■ **Requirement**
Could you reproduce the lines below from the one with "let item c d" through the one with "- vm_compute in"? Keep both ends and add nothing.

■ **Input records**
Segment Open

(** * Lattice algorithms of [lat/lattice-functions.cc]

    A shallow embedding of the lattice routines of eesen
    (state times, beam pruning, depth limiting, depth statistics,
    shortest path, word alignment, word insertion penalty, rescoring and
    composition with an on-demand deterministic FST), with the properties
    the specification states about them.

    Numbers.  [double] and [BaseFloat] values are modelled by [xnum]: the
    IEEE special values (both infinities and NaN) with their arithmetic and
    comparisons, and exact rational arithmetic on finite values.  Rounding
    and overflow of finite values are outside the model.  [int32] and
    [size_t] are unbounded integers; the conversion of an [int32] to
    [size_t] wraps.

    Failure.  [KALDI_ASSERT] and [KALDI_ERR] abort the call; so does an
    index outside a [std::vector].  Functions that can abort return a
    [result].  [KALDI_WARN] only logs and is not modelled. *)

From Stdlib Require Import ZArith QArith Lia Lqa List Bool.
From stdpp Require Import base option list gmap.

(* ================================================================== *)
(** ** Extended numbers *)

Module XNum.

Inductive xnum : Type :=
| NInf
| Fin (q : Q)
| PInf
| NaN.

Definition Qltb (a b : Q) : bool :=
  (Qnum a * QDen b <? Qnum b * QDen a)%Z.

Definition xadd (a b : xnum) : xnum :=
  match a, b with
  | NaN, _ | _, NaN => NaN
  | PInf, NInf | NInf, PInf => NaN
  | PInf, _ | _, PInf => PInf
  | NInf, _ | _, NInf => NInf
  | Fin x, Fin y => Fin (x + y)
  end.

Definition xneg (a : xnum) : xnum :=
  match a with
  | NaN => NaN
  | PInf => NInf
  | NInf => PInf
  | Fin x => Fin (- x)
  end.

Definition xsub (a b : xnum) : xnum := xadd a (xneg b).

(** Sign of an extended number: [Some Lt], [Some Eq], [Some Gt], or [None]
    for NaN. *)
Definition xsign (a : xnum) : option comparison :=
  match a with
  | NaN => None
  | PInf => Some Gt
  | NInf => Some Lt
  | Fin x => Some (0 ?= x)%Q
  end.

Definition xmul (a b : xnum) : xnum :=
  match a, b with
  | Fin x, Fin y => Fin (x * y)
  | _, _ =>
      match xsign a, xsign b with
      | Some Eq, _ | _, Some Eq | None, _ | _, None => NaN
      | Some Lt, Some Lt | Some Gt, Some Gt => PInf
      | _, _ => NInf
      end
  end.
(** X18.  A submitted "new player" form.  If first name, last name or
    country is empty nothing is written.  Otherwise (call not rejected)
    the collection gets one new document under the new id, with the
    names as typed, the country as the runtime's [toUpperCase] returns
    it, an image that is not empty, rating 1500, every counter 0 and no
    title counter; all other documents and collections stay as they
    are. *)
Theorem form_add_creates_player {rt : Runtime} (faults : FaultPlan)
    (ms : ManagePlayersScreen.ModalState)
    (newId : string) (form : PlayerForm.t) (db : Store) :
  ManagePlayersScreen.modalType ms = Some ManagePlayersScreen.modal_add ->
  faults AddPlayer = false ->
  let db' := ManagePlayersScreen.submit true faults ms newId form db in
  (PlayerForm.firstName form = "" \/ PlayerForm.lastName form = "" \/
   PlayerForm.country form = "" -> db' = db) /\
  (PlayerForm.firstName form <> "" -> PlayerForm.lastName form <> "" ->
   PlayerForm.country form <> "" ->
   (exists d, players db' !! newId = Some d /\
      firstName d = PlayerForm.firstName form /\ lastName d = PlayerForm.lastName form /\
      country d = toUpperCase (PlayerForm.country form) /\
      img d <> "" /\
      (PlayerForm.img form <> "" -> img d = PlayerForm.img form) /\
      score d = 1500 /\ seasonsWon d = None /\
      forall f, f <> F_score -> getNum f d = 0) /\
   (forall id, id <> newId -> players db' !! id = players db !! id) /\
   matches db' = matches db /\ seasonHistory db' = seasonHistory db /\
   config db' = config db).
Proof.
  intros Hadd Hf db'. unfold db', ManagePlayersScreen.submit, ManagePlayersScreen.handleSubmit.
  split.
  - intros Hempty.
    assert (Hb : bool_decide (PlayerForm.firstName form = "")
                 || bool_decide (PlayerForm.lastName form = "")
                 || bool_decide (PlayerForm.country form = "") = true).
    { destruct Hempty as [H | [H | H]]; rewrite H;
        rewrite ?orb_true_r; reflexivity. }
    rewrite Hb. reflexivity.
  - intros H1 H2 H3.
    rewrite !bool_decide_eq_false_2 by assumption. simpl.
    unfold ManagePlayersScreen.handleSavePlayer. rewrite Hadd. simpl.
    unfold App.handleAddPlayer, try_catch, guarded. simpl. rewrite Hf. simpl.
    split.
    + eexists. split; [apply lookup_insert_eq |]. simpl.
      do 3 (split; [reflexivity |]).
      split; [case_bool_decide; [discriminate | assumption] |].
      split; [intros Himg; rewrite bool_decide_eq_false_2 by exact Himg; reflexivity |].
      do 2 (split; [reflexivity |]).
      intros [] Hne; try reflexivity. contradiction.
    + split; [intros id Hne; apply lookup_insert_ne; congruence |].
      auto.
Qed.

Lemma form_add_creates_player_witness :
  let form := {| PlayerForm.firstName := "Eva"; PlayerForm.lastName := "Ernst";
                 PlayerForm.country := "at"; PlayerForm.img := "" |} in
  let ms := {| ManagePlayersScreen.modalType := Some ManagePlayersScreen.modal_add;
               ManagePlayersScreen.modalPlayer := None |} in
  exists d, players (ManagePlayersScreen.submit (rt := Sample.runtime)
                       true noFaults ms "p5" form Sample.db) !! "p5"
            = Some d /\ country d = "AT" /\ score d = 1500.
Proof.
  intros form ms.
  destruct (form_add_creates_player (rt := Sample.runtime) noFaults ms "p5" form Sample.db)
    as (_ & H); [reflexivity | reflexivity |].
  destruct H as ((d & Hd & _ & _ & Hc & _ & _ & Hs & _) & _); try discriminate.
  exists d. split; [exact Hd |]. split; [exact Hc | exact Hs].
Defined.

Lemma store_eq (a b : Store) :
  players a = players b -> matches a = matches b ->
  seasonHistory a = seasonHistory b -> config a = config b -> a = b.
Proof. destruct a, b; simpl; intros; subst; reflexivity. Qed.
(** [self.rooms_info], built once by the constructor. *)
Variable rooms_info : gmap string RoomInfo.

(** What [get_description] extracts from the booking page of an id. *)
Variable description_page : Z -> string.

(** [self.get_description(booking_id)] *)
Definition get_description (booking_id : Z) : M string :=
  fun tr => (Ok (description_page booking_id), (tr ++ [booking_id])%list).

(** [self.rooms_info[colour]["name"]] *)
Definition room_name_of (colour : string) : M string :=
  fun tr =>
    match rooms_info !! colour with
    | Some r => (Ok (room_name r), tr)
    | None => (KeyError colour, tr)
    end.

(** The body of the loop of [get_bookings]. *)
Definition collate_step (get_desc : bool)
    (collated_entries : Dict.t (K:=key) (V:=Booking)) (booking : RawBooking)
    : M (Dict.t (K:=key) (V:=Booking)) :=
  if bool_decide (raw_title booking ∈ reserved_titles) then ret collated_entries
  else
    let key := key_of_raw booking in
    let* room := room_name_of (raw_color booking) in
    let value :=
      {| id := raw_Id booking; title := raw_title booking;
         start := raw_start booking; end_ := raw_end booking;
         rooms := [room]; description := "" |} in
    let* value :=
      (if get_desc
       then let* desc := get_description (id value) in
            ret (set_description desc value)
       else ret value) in
    if Dict.mem key collated_entries
    then ret (Dict.alter (append_room room) key collated_entries)
    else ret (Dict.set key value collated_entries).

(** [get_bookings], from the decoded JSON array on. *)
Definition get_bookings (bookings : list RawBooking) (get_desc : bool)
    : M (list Booking) :=
  let* collated_entries := for_each (collate_step get_desc) bookings [] in
  ret (Dict.values collated_entries).

(** One pass of the inner loop of [search] over [item], the object at
    position [i]; the boolean tells whether the pass ends in [break]. *)
Definition match_item (term acronym : string) (i : nat) (item : Booking)
    (m : matches) : M (Booking * matches * bool) :=
  if PyStr.contains (PyStr.lower term) (PyStr.lower (title item))
  then
    let* desc := get_description (id item) in
    ret (set_description desc item, add_confident i m, false)
  else
    let* item :=
      (if PyStr.falsy (description item)
       then let* desc := get_description (id item) in
            ret (set_description desc item)
       else ret item) in
    let m :=
      if PyStr.contains (PyStr.lower term) (PyStr.lower (description item))
      then add_somewhat_sure i m else m in
    if PyStr.contains (PyStr.lower acronym) (PyStr.lower (title item))
    then ret (item, add_confident i m, true)
    else if PyStr.contains (PyStr.lower acronym) (PyStr.lower (description item))
    then ret (item, add_somewhat_sure i m, true)
    else ret (item, m, false).

(** [for item in bookings: ...], over the objects from position [i] on. *)
Fixpoint scan (term acronym : string) (i : nat) (items : list Booking)
    (m : matches) : M (list Booking * matches) :=
  match items with
  | [] => ret ([], m)
  | item :: rest =>
      let* (item', m', stop) := match_item term acronym i item m in
      if (stop : bool) then ret (item' :: rest, m')
      else
        let* (rest', m'') := scan term acronym (S i) rest m' in
        ret (item' :: rest', m'')
  end.

(** [for term in search_terms: ...] *)
Fixpoint search_loop (terms : list string) (bookings : list Booking)
    (m : matches) : M (list Booking * matches) :=
  match terms with
  | [] => ret (bookings, m)
  | term :: more =>
      let* (bookings', m') := scan term (acronym term) 0 bookings m in
      search_loop more bookings' m'
  end.

Definition terms_of (st : search_terms) : list string :=
  match st with
  | Str term => [term]
  | Lst terms => terms
  end.

(** The objects a list of references denotes. *)
Definition deref (bookings : list Booking) (refs : list nat) : list Booking :=
  omap (fun i => bookings !! i) refs.

(** [search] over an already collated list: the loops and the final
    concatenation, with the match lists still as references. *)
Definition search_refs (st : search_terms) (bookings : list Booking)
    : M (list Booking * matches) :=
  search_loop (terms_of st) bookings
    {| confident_matches := []; somewhat_sure_matches := [] |}.
Lemma attached_alternatives_cheaper_witness :
  let item c d g := {| HCPCSCode.code := c; HCPCSCode.description := d;
                       HCPCSCode.charge := Some g; HCPCSCode.units := None;
                       HCPCSCode.revenue_code := None |} in
  let codes := [item "71250" (Some "Chest XRAY views") "$100.00";
                item "71250" None "$100.00";
                item "71250" (Some "Chest XRAY views") "free";
                item "00000" (Some "Chest XRAY views") "$100.00"] in
  exists priced,
    List.map (fun d => match CodeData.cheaper_alternatives d with
                       | Some alts => List.length alts
                       | None => 0
                       end) priced = [5; 0; 0; 0]
    /\ Forall2 (fun h d =>
         forall alts, CodeData.cheaper_alternatives d = Some alts ->
           1 <= List.length alts <= 5
           /\ found (CodeData.standard_pricing d) = true
           /\ opt_truthy (HCPCSCode.description h) = true
           /\ flt fzero (CodeData.billed_charge d) = true
           /\ forall c, In c alts ->
                flt (min_price c) (CodeData.billed_charge d) = true
                /\ 2 <= match_score c) codes priced.
Proof.
  intros item codes.
  destruct (codes_with_pricing Fixtures.chest_index ∅ codes) as [priced|e] eqn:E;
    [|vm_compute in E; discriminate E].
  exists priced. split.
  - vm_compute in E. injection E as <-. reflexivity.
  - exact (attached_alternatives_cheaper Fixtures.chest_index ∅ codes priced E).
Defined.

End PricingFacts.

(** ** The request handler *)

Section HandlerFacts.
Import Py ChargeIndex CodeLookup Service Notions MoreNotions.

Lemma merge_Ok (codes : list HCPCSCode.t) (validation : ValidationResponse.t) :
  exists res,
    Merge.merge codes validation
    = Ok (res, total (List.map CodeAnalysis.billed_charge (disputed res)))
    /\ Forall2 (attached (ValidationResponse.validations validation)) codes res.
Proof.
  destruct (merge_acc (ValidationResponse.validations validation) codes [] fzero)
    as (res & Hres & Hall).
  exists res. split; [exact Hres | exact Hall].
Qed.

Lemma draft_none_disputed (llm : collaborator) (payload : AnalyzeRequest.t)
    (res : list CodeAnalysis.t) (overall : string) (amount : spec_float) :
  disputed res = [] ->
  draft_appeal_letter llm payload res overall amount = Done no_appeal_message.
Proof.
  unfold draft_appeal_letter, disputed, is_disputed. intros H.
  change (fun c => String.eqb (CodeAnalysis.status c) "disputed")
    with (fun a => String.eqb (CodeAnalysis.status a) "disputed").
  now rewrite H.
Qed.

Lemma draft_some_disputed (llm : collaborator) (payload : AnalyzeRequest.t)
    (res : list CodeAnalysis.t) (overall : string) (amount : spec_float) :
  disputed res <> [] ->
  draft_appeal_letter llm payload res overall amount
  = match draft_call llm (AnalyzeRequest.bill payload)
            (str_or (AnalyzeRequest.after_care_summary payload) "None provided")
            overall (List.map disputed_info (disputed res)) amount with
    | Error exc => Failed (HTTPException 502 ("Failed to draft appeal letter: " ++ exc))
    | Unparsed => Failed (HTTPException 502 "Failed to parse appeal draft response.")
    | Parsed appeal_draft => Done appeal_draft
    end.
Proof.
  unfold draft_appeal_letter, disputed, is_disputed. intros H.
  destruct (List.filter _ res); [congruence | reflexivity].
Qed.

(** The handler, step by step. *)
Lemma analyze_bill_eq (llm : collaborator) (db : index) (payload : AnalyzeRequest.t) :
  analyze_bill llm db payload
  = match extract_call llm (AnalyzeRequest.bill payload)
            (AnalyzeRequest.after_care_summary payload) with
    | Error exc => Failed (HTTPException 502 ("Failed to extract HCPCS codes: " ++ exc))
    | Unparsed => Failed (HTTPException 502 "Failed to parse HCPCS codes from response.")
    | Parsed codes =>
        match codes_with_pricing db (DuplicateDetector.detect_duplicates codes) codes with
        | Raise e => Failed (Uncaught e)
        | Ok priced =>
            match validate_call llm (AnalyzeRequest.bill payload)
                    (str_or (AnalyzeRequest.after_care_summary payload) "None provided")
                    priced with
            | Error exc =>
                Failed (HTTPException 502
                          ("Failed to validate medical necessity: " ++ exc))
            | Unparsed =>
                Failed (HTTPException 502 "Failed to parse validation response.")
            | Parsed validation =>
                match Merge.merge codes validation with
                | Raise e => Failed (Uncaught e)
                | Ok (res, savings) =>
                    and_then
                      (draft_appeal_letter llm payload res
                         (ValidationResponse.overall_reasoning validation) savings)
                      (fun appeal_draft =>
                       Done {| AnalyzeResponse.codes := res;
                               AnalyzeResponse.savings := savings;
                               AnalyzeResponse.appeal_draft := appeal_draft;
                               AnalyzeResponse.overall_reasoning :=
                                 ValidationResponse.overall_reasoning validation |})
                end
            end
        end
    end.
Proof.
  unfold analyze_bill, extract_hcpcs_codes, validate_medical_necessity.
  destruct (extract_call llm _ _) as [codes| |exc]; try reflexivity.
  cbn [and_then]. destruct (codes_with_pricing db _ codes) as [priced|e]; [|reflexivity].
  cbn [uncaught and_then].
  destruct (validate_call llm _ _ priced) as [validation| |exc]; try reflexivity.
  cbn [and_then]. destruct (Merge.merge codes validation) as [[res savings]|e];
    reflexivity.
Qed.

Lemma attached_not_disputed (vs : list CodeValidation.t) (codes : list HCPCSCode.t)
    (res : list CodeAnalysis.t) :
  (forall v, In v vs -> CodeValidation.status v <> "disputed") ->
  Forall2 (attached vs) codes res -> disputed res = [].
Proof.
  intros Hvs Hall. unfold disputed.
  induction Hall as [|h a codes res Ha _ IH]; [reflexivity|].
  cbn [List.filter]. rewrite IH.
  destruct Ha as (_ & _ & _ & _ & Hval). unfold is_disputed.
  destruct (String.eqb_spec (CodeAnalysis.status a) "disputed") as [E|]; [|reflexivity].
  destruct (matching_validation vs (HCPCSCode.code h)) as [v|] eqn:Hm.
  - apply matching_validation_Some in Hm as [Hin _]. destruct Hval as [Hs _].
    destruct (Hvs v Hin). congruence.
  - destruct Hval as [Hs _]. rewrite Hs in E. discriminate.
Qed.

(** X11. A bill with a line item whose code is indexed with a description of
    [None] makes the handler fail with an exception that nothing catches,
    raised by the pricing pre-fetch: it is not turned into the 502 of an
    upstream failure, and it is raised whatever the collaborator would have
    answered to the validation and drafting calls. *)
Theorem analyze_bill_uncaught (llm : collaborator) (db : index)
    (payload : AnalyzeRequest.t) (codes : list HCPCSCode.t)
    (h : HCPCSCode.t) (entry : db_entry) :
  extract_call llm (AnalyzeRequest.bill payload)
    (AnalyzeRequest.after_care_summary payload) = Parsed codes ->
  In h codes ->
  index_get db (KStr (HCPCSCode.code h)) = Some entry ->
  description entry = JNull ->
  exists e, analyze_bill llm db payload = Failed (Uncaught e).
Proof.
  intros Hext Hh Hget Hd. rewrite analyze_bill_eq, Hext.
  assert (Hr : raises (codes_with_pricing db
                         (DuplicateDetector.detect_duplicates codes) codes)).
  { apply (mapM_raises _ codes h Hh). unfold with_pricing.
    destruct (parse_charge_returns (HCPCSCode.charge h)) as [b ->]. cbn [bind].
    apply bind_raises. unfold lookup_hcpcs_code. rewrite Hget, Hd. now exists TypeError. }
  destruct Hr as [e ->]. now exists e.
Qed.

Lemma analyze_bill_uncaught_witness :
  let db := HCPCS_DATABASE
              (loaded (Document (Fixtures.document [Scenario.undescribed "71045"]))) in
  let codes := [Scenario.item "99213" (Some "Office visit") "$10.00";
                Scenario.item "71045" (Some "Chest xray") "$100.00"] in
  let llm := Scenario.scripted (Parsed codes)
               (Parsed {| ValidationResponse.validations := [];
                          ValidationResponse.overall_reasoning := "Nothing to dispute." |})
               (Parsed "Dear billing office") in
  exists e, analyze_bill llm db Scenario.request = Failed (Uncaught e).
Proof.
  intros db codes llm.
  apply (analyze_bill_uncaught llm db Scenario.request codes
           (Scenario.item "71045" (Some "Chest xray") "$100.00")
           {| description := JNull; code := JStr "71045";
              standard_charges := JArr [Fixtures.variant 60];
              revenue_code := JNull |}).
  - reflexivity.
  - right. left. reflexivity.
  - vm_compute. reflexivity.
  - reflexivity.
Defined.

(** X12. When the collaborator marks no code as disputed, the handler
    returns, without asking it for a letter: the savings are 0.0, the appeal
    draft is the fixed message that no appeal is needed, there is one
    analysis per line item in order, none disputed, and the overall reasoning
    is the collaborator's. *)
Theorem analyze_bill_all_accepted (llm : collaborator) (db : index)
    (payload : AnalyzeRequest.t) (codes : list HCPCSCode.t)
    (priced : list CodeData.t) (validation : ValidationResponse.t) :
  extract_call llm (AnalyzeRequest.bill payload)
    (AnalyzeRequest.after_care_summary payload) = Parsed codes ->
  codes_with_pricing db (DuplicateDetector.detect_duplicates codes) codes = Ok priced ->
  validate_call llm (AnalyzeRequest.bill payload)
    (str_or (AnalyzeRequest.after_care_summary payload) "None provided") priced
  = Parsed validation ->
  (forall v, In v (ValidationResponse.validations validation) ->
             CodeValidation.status v <> "disputed") ->
  exists res,
    analyze_bill llm db payload
    = Done {| AnalyzeResponse.codes := res;
              AnalyzeResponse.savings := fzero;
              AnalyzeResponse.appeal_draft :=
                "No disputed charges found. No appeal letter is needed.";
              AnalyzeResponse.overall_reasoning :=
                ValidationResponse.overall_reasoning validation |}
    /\ Forall2 (attached (ValidationResponse.validations validation)) codes res
    /\ disputed res = [].
Proof.
  intros Hext Hpriced Hval Hnone. rewrite analyze_bill_eq, Hext, Hpriced, Hval.
  destruct (merge_Ok codes validation) as (res & -> & Hall).
  pose proof (attached_not_disputed _ _ _ Hnone Hall) as Hd.
  exists res. rewrite Hd. cbn [List.map total fold_left].
  rewrite draft_none_disputed by exact Hd. cbn [and_then].
  split; [reflexivity|]. split; [exact Hall | reflexivity].
Qed.

Lemma analyze_bill_all_accepted_witness :
  let codes := [Scenario.item "71250" (Some "Chest xray views") "$100.00";
                Scenario.item "00000" None "n/a"] in
  let validation :=
    {| ValidationResponse.validations := [Scenario.verdict "71250" "accepted"];
       ValidationResponse.overall_reasoning := "All charges are supported." |} in
  let letter := Error "the drafting service is down" in
  exists res,
    analyze_bill (Scenario.scripted (Parsed codes) (Parsed validation) letter)
      Fixtures.chest_index Scenario.request
    = Done {| AnalyzeResponse.codes := res;
              AnalyzeResponse.savings := fzero;
              AnalyzeResponse.appeal_draft :=
                "No disputed charges found. No appeal letter is needed.";
              AnalyzeResponse.overall_reasoning := "All charges are supported." |}
    /\ Forall2 (attached (ValidationResponse.validations validation)) codes res
    /\ disputed res = [].
Proof.
  intros codes validation letter.
  destruct (codes_with_pricing Fixtures.chest_index
              (DuplicateDetector.detect_duplicates codes) codes) as [priced|e] eqn:E;
    [|vm_compute in E; discriminate E].
  apply (analyze_bill_all_accepted
           (Scenario.scripted (Parsed codes) (Parsed validation) letter)
           Fixtures.chest_index Scenario.request codes priced validation).
  - reflexivity.
  - exact E.
  - reflexivity.
  - intros v [<-|[]]. discriminate.
Defined.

Segment Closed

■ **Answer to this problem**
  let item c d g := {| HCPCSCode.code := c; HCPCSCode.description := d;
                       HCPCSCode.charge := Some g; HCPCSCode.units := None;
                       HCPCSCode.revenue_code := None |} in
  let codes := [item "71250" (Some "Chest XRAY views") "$100.00";
                item "71250" None "$100.00";
                item "71250" (Some "Chest XRAY views") "free";
                item "00000" (Some "Chest XRAY views") "$100.00"] in
  exists priced,
    List.map (fun d => match CodeData.cheaper_alternatives d with
                       | Some alts => List.length alts
                       | None => 0
                       end) priced = [5; 0; 0; 0]
    /\ Forall2 (fun h d =>
         forall alts, CodeData.cheaper_alternatives d = Some alts ->
           1 <= List.length alts <= 5
           /\ found (CodeData.standard_pricing d) = true
           /\ opt_truthy (HCPCSCode.description h) = true
           /\ flt fzero (CodeData.billed_charge d) = true
           /\ forall c, In c alts ->
                flt (min_price c) (CodeData.billed_charge d) = true
                /\ 2 <= match_score c) codes priced.
Proof.
  intros item codes.
  destruct (codes_with_pricing Fixtures.chest_index ∅ codes) as [priced|e] eqn:E;
    [|vm_compute in E; discriminate E].
  exists priced. split.
  - vm_compute in E. injection E as <-. reflexivity.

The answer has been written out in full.